For a film made for under $2 million, the production value is staggering. Almodóvar used his own production company, El Deseo, which he runs with his brother Agustín, to keep total creative control. This wasn't a movie made by a committee or shaped by test screenings. It’s a pure, undistilled vision. Interestingly, it was originally supposed to be Almodóvar’s English-language debut starring Meryl Streep. When he realized he couldn't quite capture the "Munro-esque" vibe in a foreign setting, he moved it back to Spain. I’m glad he did; there’s something about the Spanish landscape—from the windswept coast to the frantic streets of Madrid—that makes the melodrama feel earned.

The Weight of the Now

In our current era of "content" where everything is designed to be binged and forgotten, Julieta demands you sit with it. It’s a film about the long-term consequences of grief and the way we pass our traumas down to our children like heirlooms. It doesn't offer easy answers or a tidy "Hollywood" ending. Instead, it offers empathy.

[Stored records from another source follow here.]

(** ** Changes on the master *)

Lemma updated_steers now g c seq l z :
  steers c g l z -> exists g', updated_gateway now g c seq = Ok g' /\ synced g' l z /\ gw_id g' = gw_id g /\
  last_sequence_number g' = seq.
Proof.
  intros [Hl Hz]. unfold updated_gateway. pose proof (Hl loaded_models) as E1. pose proof (Hl busy_models) as E2.
  pose proof (Hl available_models) as E3. cbn [gw_list] in E1, E2, E3. rewrite E1, E2, E3. simpl. eexists.
  split; [done|]. split; [split; intros []|split]; try done; simpl.
  - exact (Hz active_requests).
  - exact (Hz vram_free_mb).
  - exact (Hz ram_free_mb).
Qed.

Lemma ensure_known now i r m g : gateways m !! i = Some g -> ensure_gateway now i r "" m = (g, m).
Proof. intros E. unfold ensure_gateway. by rewrite E. Qed.

(** The master's picture of a polled gateway. *)
Definition pictured (m : FederatedGatewayManager) (i : string) (l : ListField -> list string) (z : IntField -> Z) (seq : Z)
  : Prop :=
  exists g, gateways m !! i = Some g /\ gw_id g = i /\ synced g l z /\ last_sequence_number g <= seq.

Lemma lookup_put_self i g m : gw_id g = i -> gateways (put_gateway g m) !! i = Some g.
Proof. intros E. by rewrite lookup_put, bool_decide_true. Qed.

(** A heartbeat, or a delta without changes or out of order, leaves it. *)
Lemma quiet_pictured now i c seq r m l z n :
  pictured m i l z n -> seq <= n -> is_empty c = true \/ seq <> -1 /\ (forall g, gateways m !! i = Some g -> seq <= last_sequence_number g) ->
  exists e m', apply_delta now i c seq r m = (true, e, m') /\ pictured m' i l z n.
Proof.
  intros (g & E & Hid & Hs & Hn) Hseq Hc. unfold apply_delta. rewrite (ensure_known now i r m g E).
  unfold update_heartbeat_timestamp. set (g1 := with_times (telemetry_timestamp g) now g).
  destruct (is_out_of_order g1 seq) eqn:Eo.
  - eexists _, _. split; [done|]. exists g1. split; [by apply lookup_put_self|]. done.
  - destruct Hc as [Hc|[Hne Hlast]].
    + rewrite Hc. eexists _, _. split; [done|]. exists (with_sequence seq g1).
      split; [by apply lookup_put_self|]. done.
    + unfold is_out_of_order in Eo. rewrite (proj2 (Z.eqb_neq seq (-1)) Hne) in Eo. to_prop.
      specialize (Hlast g E). simpl in Eo. lia.
Qed.
(** The last check of the catalogs, and its wait. *)
Definition catalog_round (all healthy_gws : list FederatedGateway) (start timeout_s : Q) : M Phase :=
  let! w := get in
  if fle timeout_s (fsub (w_now w) start) then raise ModelUnavailable
  else if has_model model (healthy_of w) then
    if has_model model (w_gateways w) then select_initially (healthy_of w) else raise ModelUnavailable
  else ret (WaitCatalog all healthy_gws start timeout_s).

Definition check_catalog (all healthy_gws : list FederatedGateway) : M Phase :=
  let! w := get in
  match healthy_gws with
  | [] => select_initially healthy_gws
  | _ =>
      if has_model model all then select_initially healthy_gws
      else
        let remaining := fsub (startup_queue_timeout_s cfg) (w_uptime_s w) in
        if flt 0 remaining then catalog_round all healthy_gws (w_now w) remaining else raise ModelUnavailable
  end.

(** A model whose gateways are all unreachable is waited for. *)
Definition grace_round (all healthy_gws : list FederatedGateway) (start timeout_s : Q) : M Phase :=
  let! w := get in
  if fle timeout_s (fsub (w_now w) start) then check_catalog all healthy_gws
  else if has_model model (healthy_of w) then check_catalog all (healthy_of w)
  else ret (WaitGrace all healthy_gws start timeout_s).
Lemma requeue_ok h p mode r k cap s : booked h s -> own_mark s = None -> placement_ok p -> inner h (requeue cfg req p mode r k cap) s.
Proof.
  intros B Km P. unfold requeue, inner. rewrite wp_bind.
  eapply wp_mono; [apply (route_release_ok h s B) | | done]. intros ? s1 (B1 & T1 & K1 & D1). cbv beta.
  rewrite wp_bind. unfold reads, wp at 1. set (charge := match mode with cooldown_blocked => false | _ => true end).
  destruct (charge && _) eqn:Ec; [done|].
  rewrite wp_bind. unfold wp at 1.
  assert (Hgo : forall s2, clean h s2 -> wp (enter_retry cfg req (FromRequeue r) p mode k cap match k with Some _ => false | None => true end)
            (good h) (fun _ => booked h) s2) by (intros; by apply fine_inner, enter_retry_ok).
  destruct charge; [|simpl; apply Hgo; split; [done | split; [done | congruence]]].
  simpl in Ec. apply Z.leb_gt in Ec. unfold set_depth, writes. apply Hgo. simpl.
  destruct B1 as [L1 [D1a D1b] R1]. split; [|split; [done | simpl; congruence]]. split; [done| |done]. unfold depth_ok. simpl. lia.
Qed.

Lemma evict_then_load_ok h f s : booked h s -> final_ok f -> is_Some (selection_tier (f_trace f)) \/ may_load f ->
  inner h (evict_then_load cfg req f) s.
Proof.
  intros B J Hl. unfold evict_then_load.
  assert (Hno : selection_tier (f_trace f) <> Some T2_FEASIBLE_EVICT -> no_eviction f \/ may_load f).
  { intros Ht. destruct Hl as [[t Et]|?]; [left; exists t; split; [done | left; congruence] | by right]. }
  destruct (selection_tier (f_trace f)) as [[]|] eqn:Et; try (apply start_load_ok; [done | done | by apply Hno]).
  unfold inner. apply (wp_calm true _ _ (booked h)); [apply quiet_reads | intros; by eapply booked_same | done |]. intros w s1 B1.
  apply (wp_calm true _ _ (booked h)); [destruct (w_pool w); [apply calm_pause_all | apply quiet_ret] | intros; by eapply booked_same | done |].
  intros ? s2 B2. rewrite wp_bind. eapply wp_mono; [apply (start_eviction_spec f s2) | | done].
  intros r s3 [S3 Hr]. assert (B3 : booked h s3) by (by eapply booked_same).
  destruct r as [|reason retry victim|marked]; [| | by split].
  { apply start_load_ok; [done | done |]. left. exists T2_FEASIBLE_EVICT. by split; [|right]. }
  case_bool_decide; [|done]. rewrite wp_bind. eapply wp_mono; [apply (drop_ok h s3 B3) | | done].
  intros ? s4 (B4 & K4 & _). apply requeue_ok; [done | done | apply J].
Qed.

Lemma finalize_ok h f s : booked h s -> own_mark s = None -> final_ok f -> is_Some (selection_tier (f_trace f)) \/ may_load f ->
  fine h (finalize cfg req f) s.
Proof.
  intros B Km J Hl. unfold finalize, fine. rewrite wp_bind.
  apply (wp_mono _ (fun b s1 => booked h (mkSt (world s1) (token s1) (if b : bool then Some (name (f_gateway f), model) else None)
                                            (requeue_depth s1) (effects s1))) _ (fun _ _ => False)); [| |done].
  { destruct (mmem _ _); [by destruct B; split; simpl; rewrite <- ?Km|].
    eapply wp_mono; [apply mark_loading_spec | | done]. intros [] s1; [|intros ->; by destruct B; split; simpl; rewrite <- ?Km].
    intros (T & K1 & D1 & _ & E & Tr). destruct B as [L D R]. split; simpl; [|by rewrite D1 | rewrite E; by eapply taken_back_tracks].
    rewrite E, ledger_app, L, Km, T. done. }
  intros b s1 B1. rewrite wp_bind. unfold set_mark, writes, wp at 1. by apply guarded_ok, evict_then_load_ok.
Qed.

(** *** Admission *)

Lemma admitted_ok h a t s : clean h s -> picked (a_gateway a) (a_trace a) -> cands (a_gateways_for_routing a) ->
  placement_ok (a_placement a) -> allowed_ok (a_gateway a) (a_gateways_for_routing a) (a_allowed a) ->
  t_gateway_id t ∈ a_allowed a -> fine h (admitted cfg req a t) s.
Proof.
  intros [B [T Km]] (J & _ & Ht) [U S] P A Hin. unfold admitted, fine. rewrite !wp_bind. unfold set_token, tell, writes, wp at 1. simpl.
  rewrite wp_bind. unfold wp at 1. apply finalize_ok; [| done | | by left].
  - eapply (booked_step h s); [done..|]. simpl. by rewrite T.
  - split; [|done]. simpl. case_bool_decide as En; [done|]. destruct (List.find _ _) as [g|] eqn:E; [|done]. simpl.
    pose proof E as E'. apply find_some in E' as [Hg En']. apply bool_decide_eq_true in En'.
    split; [rewrite Forall_forall in S; apply S; by apply list_elem_of_In|].
    destruct (A _ Hin) as [?|[Hf|(g' & Hin' & Hn & Hw)]]; [congruence | left; by rewrite En' | right; left].
    rewrite (find_unique _ g' _ U Hin' Hn) in E. by injection E as ->.
Qed.

Lemma allow_set_ok g t gs o : trace_ok Found t ->
  match o with Some l => allowed_ok g gs l | None => True end -> allowed_ok g gs (allow_set req g gs t o).
Proof.
  intros T Ho. unfold allow_set. destruct o as [l|]; [done|]. destruct (model_sticky req); [by intros n ->%list_elem_of_singleton; left|].
  destruct (mmem model (loaded_models g)) eqn:E; simpl; intros n.
  - rewrite elem_of_remove_dups, list_elem_of_fmap. intros (g' & -> & [Hin Hw]%elem_of_lfilter). right. right. by exists g'.
  - unfold non_sticky_cold_allow_set. rewrite elem_of_remove_dups, elem_of_cons, elem_of_app, !list_elem_of_fmap.
    intros [->|[(g' & -> & [Hin Hw]%elem_of_lfilter)|(c & -> & [Hin Ht]%elem_of_lfilter)]]; [by left | right; right; by exists g' | right; left].
    apply T. exists c. split; [done|]. split; [done|]. apply bool_decide_eq_true in Ht. apply is_feasible_spec. by left.
Qed.

Lemma acquire_admission_ok h entry p g t gs o s : clean h s -> placement_ok p -> picked g t -> cands gs ->
  match o with Some l => allowed_ok g gs l /\ model_sticky req = false | None => True end ->
  fine h (acquire_admission cfg req entry p g t gs o) s.
Proof.
  intros C P J U Ho. unfold acquire_admission, fine.
  apply (wp_calm true _ _ (clean h)); [| intros; by eapply clean_same | done |].
  { destruct (negb _); [by apply quiet_set_world | apply quiet_ret]. }
  intros ? s1 C1. rewrite wp_bind.
  apply (wp_mono _ (fun g' s' => clean h s' /\ picked g' t /\
           match o with Some l => allowed_ok g' gs l | None => True end) _ (fun _ _ => False)); [| | done].
  - destruct (if model_sticky req && _ then _ else None) as [wg|] eqn:Ew.
    + destruct (model_sticky req) eqn:Es; [|done]. destruct (negb _); simpl in Ew; [|done].
      unfold already_warm in Ew. apply find_some in Ew as [Hin Hw]. apply andb_true_iff in Hw as [_ Hw].
      rewrite wp_bind. unfold get, reads, wp at 1. eapply (wp_calm true _ _ (clean h)); [by apply quiet_set_world | intros; by eapply clean_same | done|].
      intros ? s2 C2. split; [done|]. split; [|destruct o; [by destruct Ho | done]].
      destruct J as (_ & T & Ht). split; [|done]. destruct U as [_ S]. rewrite Forall_forall in S.
      split; [apply S; by apply list_elem_of_In|]. apply orb_true_iff in Hw as [Hw|Hw]; [by right; left | by right; right].
    + split; [done|]. split; [done|]. by destruct o; [destruct Ho|].
  - intros g' s2 (C2 & J2 & A2). apply (wp_calm true _ _ (clean h)); [apply quiet_reads | intros; by eapply clean_same | done |].
    intros w s3 C3. destruct (w_pool w).
    + destruct C3 as [B3 I3]. split; [done|]. split; [done|]. split; [done|]. split; [done|]. split; [done|].
      apply allow_set_ok; [apply J2 | done].
    + destruct C3 as [B3 [_ K3]]. destruct J2 as (J2 & _ & Ht). apply finalize_ok; [done | done | done | by left].
Qed.

(** *** Candidates *)

Lemma candidates_cands fgs gs : federated_gateways_to_routing_candidates fgs = Ok gs ->
  NoDup (map f_gateway_id fgs) -> Forall Known fgs -> cands gs.
Proof.
  intros H Hnd Kn. split.
  - rewrite (candidate_names _ _ H). eapply sublist_NoDup; [exact Hnd|]. apply sublist_map, lfilter_sublist.
  - apply candidates_snapshots in H. rewrite Forall_forall. intros g Hg. apply list_elem_of_lookup in Hg as [i Hi].
    destruct (Forall2_lookup_r _ _ _ _ _ H Hi) as (fg & Hfg & S). exists fg. split; [|done].
    apply list_elem_of_lookup_2, elem_of_lfilter in Hfg as [Hfg _]. rewrite Forall_forall in Kn. by apply Kn.
Qed.

Lemma cands_filter f gs : cands gs -> cands (List.filter f gs).
Proof.
  intros [U S]. split; [eapply sublist_NoDup; [exact U|]; apply sublist_map, lfilter_sublist|].
  rewrite Forall_forall in *. intros g [Hg _]%elem_of_lfilter. by apply S.
Qed.

Definition world_ok (w : World) : Prop := NoDup (ids w).

Lemma healthy_ok w : world_ok w -> knows w -> NoDup (map f_gateway_id (healthy_of w)) /\ Forall Known (healthy_of w).
Proof.
  intros H [Kn _]. split; [eapply sublist_NoDup; [exact H|]; apply sublist_map, lfilter_sublist|].
  rewrite Forall_forall in *. intros fg [Hfg _]%elem_of_lfilter. by apply Kn.
Qed.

I found myself thinking about the film's festival journey. It premiered at Cannes and was Spain's entry for the Oscars, proving that there is still a massive global appetite for intimate, human-scale stories. In an age of digital noise, Julieta is a reminder that the most interesting special effect is still the human face in a moment of realization.

Scene from Julieta
8 /10

Must Watch

Pedro Almodóvar’s 20th feature film is a masterclass in restraint and visual storytelling. It manages to be both a lush, romantic escape and a devastatingly sharp look at the failures of communication within a family. While it might lack the wild energy of his earlier work, it replaces it with a profound, quiet maturity. If you’ve ever lost someone—not to death, but to distance—this film will hit you like a freight train.

***

Behind-the-Scenes Trivia:

The film’s budget of $1.49 million is incredibly modest for a director of Almodóvar's stature, but it went on to gross over $22 million worldwide, proving the power of the "Indie Gem" model. The transition scene involving the towel was shot in one continuous take, requiring the actresses to swap places with incredible precision under the fabric. * Almodóvar chose the two leads not because they looked identical, but because they shared the same "vibe" and energy, emphasizing the psychological continuity over physical perfection.